Ethan Walden Brown (born 1971) is an American executive who is the founder, president and CEO of Beyond Meat. Before founding Beyond Meat, Brown worked on alternative energy and electricity grid restructuring at the National Governors Association's Center for Best Practices before joining fuel cell manufacturer Ballard Power Systems.

==Early life and education==
Brown grew up in and near Washington, D.C., and also spent time during his childhood on his family's farm in Maryland. He is a graduate of George School (Newtown, PA).

Brown holds an undergraduate degree from Connecticut College, a Master of Public Policy degree from the University of Maryland School of Public Policy, a school founded by his father Dr. Peter G. Brown, and a Master of Business Administration from Columbia Business School in 2008.

==Career==
===Early career===
Brown served as Vice Chairman of the Board at the National Hydrogen Association and Secretary of the U.S. Fuel Cell Council.

===Beyond Meat===

In 2009, Brown visited a research center at the University of Missouri that was looking for additional uses for soybeans, a major Missouri resource. There, he met researchers Fu-hung Hsieh and Harold Huff, who were working on technology to replicate the texture of meat using plant proteins. Brown acquired the technology license for the process, and founded Beyond Meat in 2009. On May 2, 2019, Brown rang the opening bell at Nasdaq when Beyond Meat went public under the symbol BYND. Brown is also a director of The PLANeT Partnership, Beyond Meat's joint venture with PepsiCo.

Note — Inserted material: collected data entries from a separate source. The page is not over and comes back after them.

(* ===== verification/SpeechGateProps.v ===== *)
(** * What the speech gate guarantees

    The invariant of a gate under every interleaving of its operations with the answers that
    its finalisations wait for, and what follows from it: released audio was checked byte for
    byte, held audio is bounded, decisions are final and finalisations come to an end. *)

From S2P Require Import Prelude JsValue JsText Canonical Graph Flow FlowValidate FlowRuntime ActionPolicy Doubles SpeechGate.
Import Doubles SpeechGate.

Local Open Scope Z_scope.

Module SpeechGateProps.

(** ** Text *)

Definition substring (needle s : jstr) : Prop := exists a b, s = a ++ needle ++ b.

Lemma starts_with_iff needle : forall s, starts_with needle s = true <-> exists b, s = needle ++ b.
Proof.
  induction needle as [|c needle IH]; intros s; [split; [by exists s|done]|].
  destruct s as [|d s]; simpl; [split; [done|by intros []]|].
  rewrite andb_true_iff, N.eqb_eq, IH. split.
  - intros [-> [b ->]]. by exists b.
  - intros [b [= -> ->]]. eauto.
Qed.

Lemma contains_iff needle s : contains needle s = true <-> substring needle s.
Proof.
  induction s as [|c s IH].
  - simpl. rewrite orb_false_r, starts_with_iff. split.
    + intros [b ->]. by exists [], b.
    + intros (a & b & E). symmetry in E. apply app_eq_nil in E as [_ [-> ->]%app_eq_nil]. by exists [].
  - cbn [contains]. rewrite orb_true_iff, starts_with_iff, IH. split.
    + intros [[b E]|(a & b & ->)]; [by exists [], b|by exists (c :: a), b].
    + intros (a & b & E). destruct a as [|c' a]; [left; by exists b|]. right. injection E as -> ->. by exists a, b.
Qed.

Section Gate.
Context `{UnicodeTables} `{Digest}.
Context (policy : Policy) (Hpolicy : validatePolicy policy = Ok tt).
Context (receiptContext : option (jstr * jstr)) (hasAsr : bool).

==Awards and recognition==
In 2014, Brown was listed on Fast Company's Most Creative People in Business 1000. In 2017, Brown was named an Aspen Institute Henry Crown Fellow. In 2018, Brown was selected as one of the UNEP's Champions of the Earth in the category of science and innovation for his "work towards reducing our dependence on animal-based foods." In 2019, Brown was listed on Bloomberg Media's 50 Most Influential ranking. Brown was also named that year to Well+Good's "2020 Changemakers" list.

==Personal life==
Brown is married to Tracy Brown, has two children, and lives in Southern California. He became a vegetarian in high school and is now vegan.